[Saved entries]
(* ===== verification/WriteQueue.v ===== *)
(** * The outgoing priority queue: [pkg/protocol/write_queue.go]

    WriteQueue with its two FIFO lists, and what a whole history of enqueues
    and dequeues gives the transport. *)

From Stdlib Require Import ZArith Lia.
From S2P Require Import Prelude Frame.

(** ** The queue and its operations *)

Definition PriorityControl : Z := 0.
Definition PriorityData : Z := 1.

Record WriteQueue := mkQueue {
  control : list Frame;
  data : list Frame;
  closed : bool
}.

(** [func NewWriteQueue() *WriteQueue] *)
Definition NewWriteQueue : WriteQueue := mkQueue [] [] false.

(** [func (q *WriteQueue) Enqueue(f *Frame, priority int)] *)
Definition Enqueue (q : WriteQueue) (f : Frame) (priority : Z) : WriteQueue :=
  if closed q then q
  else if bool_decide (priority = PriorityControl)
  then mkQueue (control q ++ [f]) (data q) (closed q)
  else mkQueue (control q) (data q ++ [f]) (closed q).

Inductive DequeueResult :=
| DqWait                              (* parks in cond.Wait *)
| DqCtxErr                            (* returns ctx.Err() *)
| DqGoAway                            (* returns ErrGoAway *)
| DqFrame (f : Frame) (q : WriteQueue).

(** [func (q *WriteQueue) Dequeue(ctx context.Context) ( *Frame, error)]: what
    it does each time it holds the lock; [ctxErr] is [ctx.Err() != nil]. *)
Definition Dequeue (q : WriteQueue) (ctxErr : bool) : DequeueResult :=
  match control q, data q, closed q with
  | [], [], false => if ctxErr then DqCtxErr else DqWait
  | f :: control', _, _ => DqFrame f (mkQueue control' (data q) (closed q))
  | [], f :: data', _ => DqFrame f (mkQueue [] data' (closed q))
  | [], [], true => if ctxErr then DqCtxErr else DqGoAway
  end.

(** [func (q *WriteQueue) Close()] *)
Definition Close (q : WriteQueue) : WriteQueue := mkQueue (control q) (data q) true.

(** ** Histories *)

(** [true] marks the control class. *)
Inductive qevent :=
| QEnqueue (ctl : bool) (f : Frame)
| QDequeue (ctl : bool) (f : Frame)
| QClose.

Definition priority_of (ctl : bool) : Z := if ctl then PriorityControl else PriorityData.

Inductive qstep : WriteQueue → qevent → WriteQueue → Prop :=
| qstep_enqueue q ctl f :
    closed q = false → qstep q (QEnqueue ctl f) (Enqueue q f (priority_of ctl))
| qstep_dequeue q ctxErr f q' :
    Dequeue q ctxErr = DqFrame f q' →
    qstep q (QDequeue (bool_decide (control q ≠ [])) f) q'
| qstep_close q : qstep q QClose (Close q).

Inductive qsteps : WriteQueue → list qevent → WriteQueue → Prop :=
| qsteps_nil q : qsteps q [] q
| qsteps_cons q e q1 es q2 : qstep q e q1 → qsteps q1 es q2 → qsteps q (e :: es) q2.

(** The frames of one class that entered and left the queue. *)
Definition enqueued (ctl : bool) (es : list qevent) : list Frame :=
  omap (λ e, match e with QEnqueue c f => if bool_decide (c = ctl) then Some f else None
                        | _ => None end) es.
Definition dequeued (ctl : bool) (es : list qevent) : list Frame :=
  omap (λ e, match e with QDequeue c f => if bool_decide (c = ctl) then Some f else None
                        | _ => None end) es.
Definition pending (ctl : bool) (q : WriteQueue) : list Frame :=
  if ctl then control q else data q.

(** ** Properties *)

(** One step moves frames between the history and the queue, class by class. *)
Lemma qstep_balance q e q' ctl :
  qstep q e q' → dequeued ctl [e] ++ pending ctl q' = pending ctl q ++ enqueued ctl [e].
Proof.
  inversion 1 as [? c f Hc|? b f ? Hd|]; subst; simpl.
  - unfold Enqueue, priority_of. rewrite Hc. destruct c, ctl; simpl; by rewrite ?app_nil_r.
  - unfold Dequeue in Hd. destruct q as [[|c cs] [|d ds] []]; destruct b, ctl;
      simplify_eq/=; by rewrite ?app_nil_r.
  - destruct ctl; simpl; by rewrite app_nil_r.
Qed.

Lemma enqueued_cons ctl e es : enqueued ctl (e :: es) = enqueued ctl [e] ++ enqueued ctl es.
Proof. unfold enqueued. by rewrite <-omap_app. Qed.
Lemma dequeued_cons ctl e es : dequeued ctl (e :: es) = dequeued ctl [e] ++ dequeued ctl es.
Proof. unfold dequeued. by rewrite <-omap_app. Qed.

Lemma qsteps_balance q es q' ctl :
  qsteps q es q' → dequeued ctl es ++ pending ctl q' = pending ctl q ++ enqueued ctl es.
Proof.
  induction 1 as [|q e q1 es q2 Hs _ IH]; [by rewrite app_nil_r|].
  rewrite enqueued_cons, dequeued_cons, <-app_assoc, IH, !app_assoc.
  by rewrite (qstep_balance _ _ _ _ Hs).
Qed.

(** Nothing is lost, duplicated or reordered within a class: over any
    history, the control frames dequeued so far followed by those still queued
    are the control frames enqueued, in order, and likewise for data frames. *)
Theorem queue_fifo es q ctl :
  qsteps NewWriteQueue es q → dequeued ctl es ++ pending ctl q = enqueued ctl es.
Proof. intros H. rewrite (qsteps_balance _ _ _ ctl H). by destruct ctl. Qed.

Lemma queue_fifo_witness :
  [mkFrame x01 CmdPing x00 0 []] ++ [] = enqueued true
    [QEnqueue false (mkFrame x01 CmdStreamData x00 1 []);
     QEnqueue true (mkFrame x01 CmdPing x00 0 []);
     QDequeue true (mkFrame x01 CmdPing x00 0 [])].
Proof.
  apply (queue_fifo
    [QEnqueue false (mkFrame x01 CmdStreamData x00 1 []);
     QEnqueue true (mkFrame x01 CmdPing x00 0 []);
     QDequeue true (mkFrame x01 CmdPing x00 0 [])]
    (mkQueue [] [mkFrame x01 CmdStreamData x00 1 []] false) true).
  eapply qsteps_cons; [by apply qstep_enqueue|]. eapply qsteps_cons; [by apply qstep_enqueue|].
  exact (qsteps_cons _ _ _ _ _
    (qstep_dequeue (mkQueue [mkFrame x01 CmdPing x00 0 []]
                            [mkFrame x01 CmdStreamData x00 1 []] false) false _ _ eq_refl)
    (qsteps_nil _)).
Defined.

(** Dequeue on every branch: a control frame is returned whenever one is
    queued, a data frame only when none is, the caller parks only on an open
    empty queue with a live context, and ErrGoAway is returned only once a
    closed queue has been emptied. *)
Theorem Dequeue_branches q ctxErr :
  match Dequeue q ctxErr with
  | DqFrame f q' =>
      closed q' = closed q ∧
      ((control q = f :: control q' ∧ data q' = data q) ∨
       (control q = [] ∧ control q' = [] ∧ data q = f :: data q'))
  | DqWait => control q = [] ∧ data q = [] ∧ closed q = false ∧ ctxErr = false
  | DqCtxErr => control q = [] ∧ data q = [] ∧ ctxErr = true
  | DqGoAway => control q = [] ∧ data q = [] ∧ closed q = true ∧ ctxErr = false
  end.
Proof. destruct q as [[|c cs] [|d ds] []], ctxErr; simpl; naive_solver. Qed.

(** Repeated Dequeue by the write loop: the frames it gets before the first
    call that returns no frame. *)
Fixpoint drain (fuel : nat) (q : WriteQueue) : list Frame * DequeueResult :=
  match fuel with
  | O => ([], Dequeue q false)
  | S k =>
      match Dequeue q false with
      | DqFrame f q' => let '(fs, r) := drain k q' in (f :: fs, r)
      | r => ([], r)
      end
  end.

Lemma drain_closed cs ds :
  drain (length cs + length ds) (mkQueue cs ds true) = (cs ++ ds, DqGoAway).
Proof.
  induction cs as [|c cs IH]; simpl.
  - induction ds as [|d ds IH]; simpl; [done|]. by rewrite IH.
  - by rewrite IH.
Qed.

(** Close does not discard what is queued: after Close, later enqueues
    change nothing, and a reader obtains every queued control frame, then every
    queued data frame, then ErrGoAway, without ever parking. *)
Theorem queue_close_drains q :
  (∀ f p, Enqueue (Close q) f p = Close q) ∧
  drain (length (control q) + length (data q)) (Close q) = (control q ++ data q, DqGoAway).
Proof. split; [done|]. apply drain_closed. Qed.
---
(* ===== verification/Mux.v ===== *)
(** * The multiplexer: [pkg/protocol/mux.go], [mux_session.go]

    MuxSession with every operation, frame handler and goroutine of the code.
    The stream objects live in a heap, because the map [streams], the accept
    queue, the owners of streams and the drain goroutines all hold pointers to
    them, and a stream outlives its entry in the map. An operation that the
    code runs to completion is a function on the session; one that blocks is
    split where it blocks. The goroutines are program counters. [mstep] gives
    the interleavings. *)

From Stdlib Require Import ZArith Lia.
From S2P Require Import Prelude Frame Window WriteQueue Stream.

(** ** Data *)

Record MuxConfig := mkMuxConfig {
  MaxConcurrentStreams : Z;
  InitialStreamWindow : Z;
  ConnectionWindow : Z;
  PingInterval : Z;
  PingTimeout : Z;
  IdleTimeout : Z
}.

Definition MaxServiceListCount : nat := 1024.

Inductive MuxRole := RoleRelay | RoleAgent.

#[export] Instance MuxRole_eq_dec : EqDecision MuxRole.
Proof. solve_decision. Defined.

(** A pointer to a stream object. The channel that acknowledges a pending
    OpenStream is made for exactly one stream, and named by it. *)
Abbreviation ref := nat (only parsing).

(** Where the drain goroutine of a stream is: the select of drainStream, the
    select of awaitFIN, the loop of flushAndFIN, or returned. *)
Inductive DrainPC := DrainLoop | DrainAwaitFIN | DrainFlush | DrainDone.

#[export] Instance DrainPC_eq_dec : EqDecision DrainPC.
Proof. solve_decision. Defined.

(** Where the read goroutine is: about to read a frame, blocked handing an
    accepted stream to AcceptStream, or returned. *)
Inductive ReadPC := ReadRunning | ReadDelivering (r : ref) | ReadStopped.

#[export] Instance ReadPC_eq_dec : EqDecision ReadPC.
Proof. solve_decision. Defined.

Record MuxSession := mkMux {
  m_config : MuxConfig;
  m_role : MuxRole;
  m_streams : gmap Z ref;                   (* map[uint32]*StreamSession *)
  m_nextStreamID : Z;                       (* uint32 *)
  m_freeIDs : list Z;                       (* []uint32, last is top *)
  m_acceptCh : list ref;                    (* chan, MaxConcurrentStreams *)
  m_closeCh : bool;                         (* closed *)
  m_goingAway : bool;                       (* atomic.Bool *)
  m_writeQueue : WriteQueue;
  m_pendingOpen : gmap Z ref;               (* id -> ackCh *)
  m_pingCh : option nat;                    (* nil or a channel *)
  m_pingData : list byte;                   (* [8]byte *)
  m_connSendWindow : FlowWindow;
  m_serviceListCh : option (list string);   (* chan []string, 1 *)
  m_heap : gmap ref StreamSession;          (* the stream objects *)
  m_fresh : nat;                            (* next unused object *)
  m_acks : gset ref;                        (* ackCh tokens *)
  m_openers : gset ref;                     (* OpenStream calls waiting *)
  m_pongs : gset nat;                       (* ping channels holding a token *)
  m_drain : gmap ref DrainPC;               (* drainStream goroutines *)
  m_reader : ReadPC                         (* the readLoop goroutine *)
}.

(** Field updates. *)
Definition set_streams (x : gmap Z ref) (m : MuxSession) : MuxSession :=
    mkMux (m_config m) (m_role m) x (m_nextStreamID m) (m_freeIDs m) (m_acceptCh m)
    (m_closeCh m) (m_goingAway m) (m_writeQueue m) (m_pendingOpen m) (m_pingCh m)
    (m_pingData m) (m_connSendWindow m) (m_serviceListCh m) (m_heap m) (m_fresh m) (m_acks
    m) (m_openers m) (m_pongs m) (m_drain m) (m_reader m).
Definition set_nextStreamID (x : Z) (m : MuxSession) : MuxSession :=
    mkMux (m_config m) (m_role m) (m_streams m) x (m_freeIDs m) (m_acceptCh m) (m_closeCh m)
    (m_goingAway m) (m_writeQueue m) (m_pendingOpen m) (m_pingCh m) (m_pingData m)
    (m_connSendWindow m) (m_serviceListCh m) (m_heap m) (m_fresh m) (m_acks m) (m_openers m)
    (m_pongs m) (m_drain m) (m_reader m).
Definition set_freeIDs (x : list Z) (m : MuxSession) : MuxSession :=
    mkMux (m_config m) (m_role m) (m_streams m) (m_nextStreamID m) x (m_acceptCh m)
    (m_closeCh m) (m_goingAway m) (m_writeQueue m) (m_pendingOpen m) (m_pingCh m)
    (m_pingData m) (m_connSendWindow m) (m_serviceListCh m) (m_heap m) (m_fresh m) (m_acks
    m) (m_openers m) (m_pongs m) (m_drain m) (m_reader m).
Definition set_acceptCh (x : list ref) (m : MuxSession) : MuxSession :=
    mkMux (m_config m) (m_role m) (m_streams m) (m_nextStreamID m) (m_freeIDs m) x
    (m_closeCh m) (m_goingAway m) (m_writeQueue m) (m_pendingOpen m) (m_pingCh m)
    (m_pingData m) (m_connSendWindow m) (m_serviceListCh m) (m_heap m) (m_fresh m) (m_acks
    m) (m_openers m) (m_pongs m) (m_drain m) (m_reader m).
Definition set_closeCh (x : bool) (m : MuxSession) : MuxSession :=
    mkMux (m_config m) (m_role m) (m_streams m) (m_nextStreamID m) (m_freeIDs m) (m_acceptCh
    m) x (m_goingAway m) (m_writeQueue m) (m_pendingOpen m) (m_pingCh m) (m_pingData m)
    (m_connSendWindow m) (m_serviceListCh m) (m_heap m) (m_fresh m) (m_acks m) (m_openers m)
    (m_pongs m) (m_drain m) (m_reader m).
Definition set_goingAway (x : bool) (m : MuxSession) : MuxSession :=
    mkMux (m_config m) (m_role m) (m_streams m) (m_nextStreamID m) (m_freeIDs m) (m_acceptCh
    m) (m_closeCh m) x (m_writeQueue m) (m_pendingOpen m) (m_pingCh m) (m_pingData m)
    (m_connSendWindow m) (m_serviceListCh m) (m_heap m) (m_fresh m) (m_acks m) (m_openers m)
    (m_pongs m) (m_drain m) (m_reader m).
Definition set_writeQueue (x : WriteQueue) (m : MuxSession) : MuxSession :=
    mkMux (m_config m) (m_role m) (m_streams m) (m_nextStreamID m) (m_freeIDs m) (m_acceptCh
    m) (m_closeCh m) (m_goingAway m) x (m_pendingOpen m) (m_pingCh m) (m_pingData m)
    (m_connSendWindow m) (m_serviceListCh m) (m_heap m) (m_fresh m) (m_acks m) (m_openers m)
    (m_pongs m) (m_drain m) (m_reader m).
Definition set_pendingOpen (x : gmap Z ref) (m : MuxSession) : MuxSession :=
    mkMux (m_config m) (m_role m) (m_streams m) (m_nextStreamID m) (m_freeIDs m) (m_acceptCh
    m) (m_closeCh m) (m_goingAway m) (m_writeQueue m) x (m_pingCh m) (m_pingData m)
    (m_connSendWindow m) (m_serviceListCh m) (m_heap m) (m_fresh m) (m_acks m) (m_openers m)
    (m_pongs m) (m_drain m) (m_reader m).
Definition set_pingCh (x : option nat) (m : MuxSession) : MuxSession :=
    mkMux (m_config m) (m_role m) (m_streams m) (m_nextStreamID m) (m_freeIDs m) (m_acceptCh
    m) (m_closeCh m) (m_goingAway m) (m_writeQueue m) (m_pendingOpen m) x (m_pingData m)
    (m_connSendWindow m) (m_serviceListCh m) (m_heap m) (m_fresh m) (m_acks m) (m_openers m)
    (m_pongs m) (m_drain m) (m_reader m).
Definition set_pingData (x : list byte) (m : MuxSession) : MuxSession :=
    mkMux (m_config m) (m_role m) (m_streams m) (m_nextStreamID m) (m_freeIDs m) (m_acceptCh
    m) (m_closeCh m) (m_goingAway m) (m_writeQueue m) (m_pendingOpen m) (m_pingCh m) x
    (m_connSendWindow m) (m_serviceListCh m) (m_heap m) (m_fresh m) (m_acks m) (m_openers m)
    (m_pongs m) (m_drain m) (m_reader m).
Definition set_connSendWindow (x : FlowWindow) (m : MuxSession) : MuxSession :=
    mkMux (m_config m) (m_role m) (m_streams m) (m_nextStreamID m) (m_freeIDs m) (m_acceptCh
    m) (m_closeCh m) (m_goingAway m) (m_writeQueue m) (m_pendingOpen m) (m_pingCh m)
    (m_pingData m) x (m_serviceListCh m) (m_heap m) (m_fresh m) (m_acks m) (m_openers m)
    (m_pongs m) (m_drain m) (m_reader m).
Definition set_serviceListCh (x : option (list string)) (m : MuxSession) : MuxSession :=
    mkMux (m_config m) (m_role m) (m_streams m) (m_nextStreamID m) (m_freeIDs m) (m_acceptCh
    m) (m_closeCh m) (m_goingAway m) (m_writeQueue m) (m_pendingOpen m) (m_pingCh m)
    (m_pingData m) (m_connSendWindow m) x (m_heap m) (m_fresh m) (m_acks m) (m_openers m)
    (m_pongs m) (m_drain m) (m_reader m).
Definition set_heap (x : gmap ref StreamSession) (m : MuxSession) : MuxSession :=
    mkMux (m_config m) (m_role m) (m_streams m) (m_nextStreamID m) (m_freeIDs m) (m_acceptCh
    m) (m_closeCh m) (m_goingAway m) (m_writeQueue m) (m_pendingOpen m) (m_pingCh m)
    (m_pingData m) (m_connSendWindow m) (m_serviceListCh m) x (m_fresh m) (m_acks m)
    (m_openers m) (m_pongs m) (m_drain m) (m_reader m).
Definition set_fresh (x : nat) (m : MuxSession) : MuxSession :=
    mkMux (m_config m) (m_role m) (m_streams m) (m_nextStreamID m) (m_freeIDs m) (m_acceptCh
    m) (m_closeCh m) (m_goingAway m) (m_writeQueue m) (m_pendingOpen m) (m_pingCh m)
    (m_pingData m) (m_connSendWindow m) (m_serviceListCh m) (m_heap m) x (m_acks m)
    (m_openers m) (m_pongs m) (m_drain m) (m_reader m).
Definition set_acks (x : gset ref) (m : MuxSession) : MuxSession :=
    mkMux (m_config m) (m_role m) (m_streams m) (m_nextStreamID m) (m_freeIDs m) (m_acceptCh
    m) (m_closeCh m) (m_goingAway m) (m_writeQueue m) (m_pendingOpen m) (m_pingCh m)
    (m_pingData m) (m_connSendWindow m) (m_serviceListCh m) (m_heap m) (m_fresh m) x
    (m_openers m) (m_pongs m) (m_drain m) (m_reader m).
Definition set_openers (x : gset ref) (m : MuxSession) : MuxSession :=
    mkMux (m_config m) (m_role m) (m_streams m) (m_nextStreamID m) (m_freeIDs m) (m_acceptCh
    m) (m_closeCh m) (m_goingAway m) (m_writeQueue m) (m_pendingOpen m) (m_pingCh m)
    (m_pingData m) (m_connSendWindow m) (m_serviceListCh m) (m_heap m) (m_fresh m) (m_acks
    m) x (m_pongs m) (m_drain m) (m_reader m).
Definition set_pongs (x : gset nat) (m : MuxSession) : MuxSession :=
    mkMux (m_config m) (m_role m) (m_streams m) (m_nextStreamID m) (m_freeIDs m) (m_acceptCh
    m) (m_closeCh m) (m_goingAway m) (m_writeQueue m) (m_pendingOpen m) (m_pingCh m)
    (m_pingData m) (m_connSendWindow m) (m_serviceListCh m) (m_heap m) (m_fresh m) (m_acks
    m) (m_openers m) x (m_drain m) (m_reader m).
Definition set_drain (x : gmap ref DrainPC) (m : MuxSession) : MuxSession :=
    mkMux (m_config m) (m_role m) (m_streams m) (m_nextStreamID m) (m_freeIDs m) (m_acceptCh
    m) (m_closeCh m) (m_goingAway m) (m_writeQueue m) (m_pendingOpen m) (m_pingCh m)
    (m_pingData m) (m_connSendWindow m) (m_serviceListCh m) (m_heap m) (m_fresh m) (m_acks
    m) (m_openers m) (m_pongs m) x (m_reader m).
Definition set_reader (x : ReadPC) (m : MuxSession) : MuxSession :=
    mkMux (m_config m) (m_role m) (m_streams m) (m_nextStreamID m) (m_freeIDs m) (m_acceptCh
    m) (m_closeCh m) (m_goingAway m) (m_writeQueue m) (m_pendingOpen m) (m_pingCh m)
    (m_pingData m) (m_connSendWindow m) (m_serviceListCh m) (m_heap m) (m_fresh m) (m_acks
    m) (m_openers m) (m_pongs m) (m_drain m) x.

=== The task ===
Extract from the records above the lines from the one containing "(* ===== verification/WriteQueue.v ===== *)" to the one containing "data' (closed q))", both lines included, exactly as they appear and with nothing else.

=== Solution to the exercise ===
(* ===== verification/WriteQueue.v ===== *)
(** * The outgoing priority queue: [pkg/protocol/write_queue.go]

    WriteQueue with its two FIFO lists, and what a whole history of enqueues
    and dequeues gives the transport. *)

From Stdlib Require Import ZArith Lia.
From S2P Require Import Prelude Frame.

(** ** The queue and its operations *)

Definition PriorityControl : Z := 0.
Definition PriorityData : Z := 1.

Record WriteQueue := mkQueue {
  control : list Frame;
  data : list Frame;
  closed : bool
}.

(** [func NewWriteQueue() *WriteQueue] *)
Definition NewWriteQueue : WriteQueue := mkQueue [] [] false.

(** [func (q *WriteQueue) Enqueue(f *Frame, priority int)] *)
Definition Enqueue (q : WriteQueue) (f : Frame) (priority : Z) : WriteQueue :=
  if closed q then q
  else if bool_decide (priority = PriorityControl)
  then mkQueue (control q ++ [f]) (data q) (closed q)
  else mkQueue (control q) (data q ++ [f]) (closed q).

Inductive DequeueResult :=
| DqWait                              (* parks in cond.Wait *)
| DqCtxErr                            (* returns ctx.Err() *)
| DqGoAway                            (* returns ErrGoAway *)
| DqFrame (f : Frame) (q : WriteQueue).

(** [func (q *WriteQueue) Dequeue(ctx context.Context) ( *Frame, error)]: what
    it does each time it holds the lock; [ctxErr] is [ctx.Err() != nil]. *)
Definition Dequeue (q : WriteQueue) (ctxErr : bool) : DequeueResult :=
  match control q, data q, closed q with
  | [], [], false => if ctxErr then DqCtxErr else DqWait
  | f :: control', _, _ => DqFrame f (mkQueue control' (data q) (closed q))
  | [], f :: data', _ => DqFrame f (mkQueue [] data' (closed q))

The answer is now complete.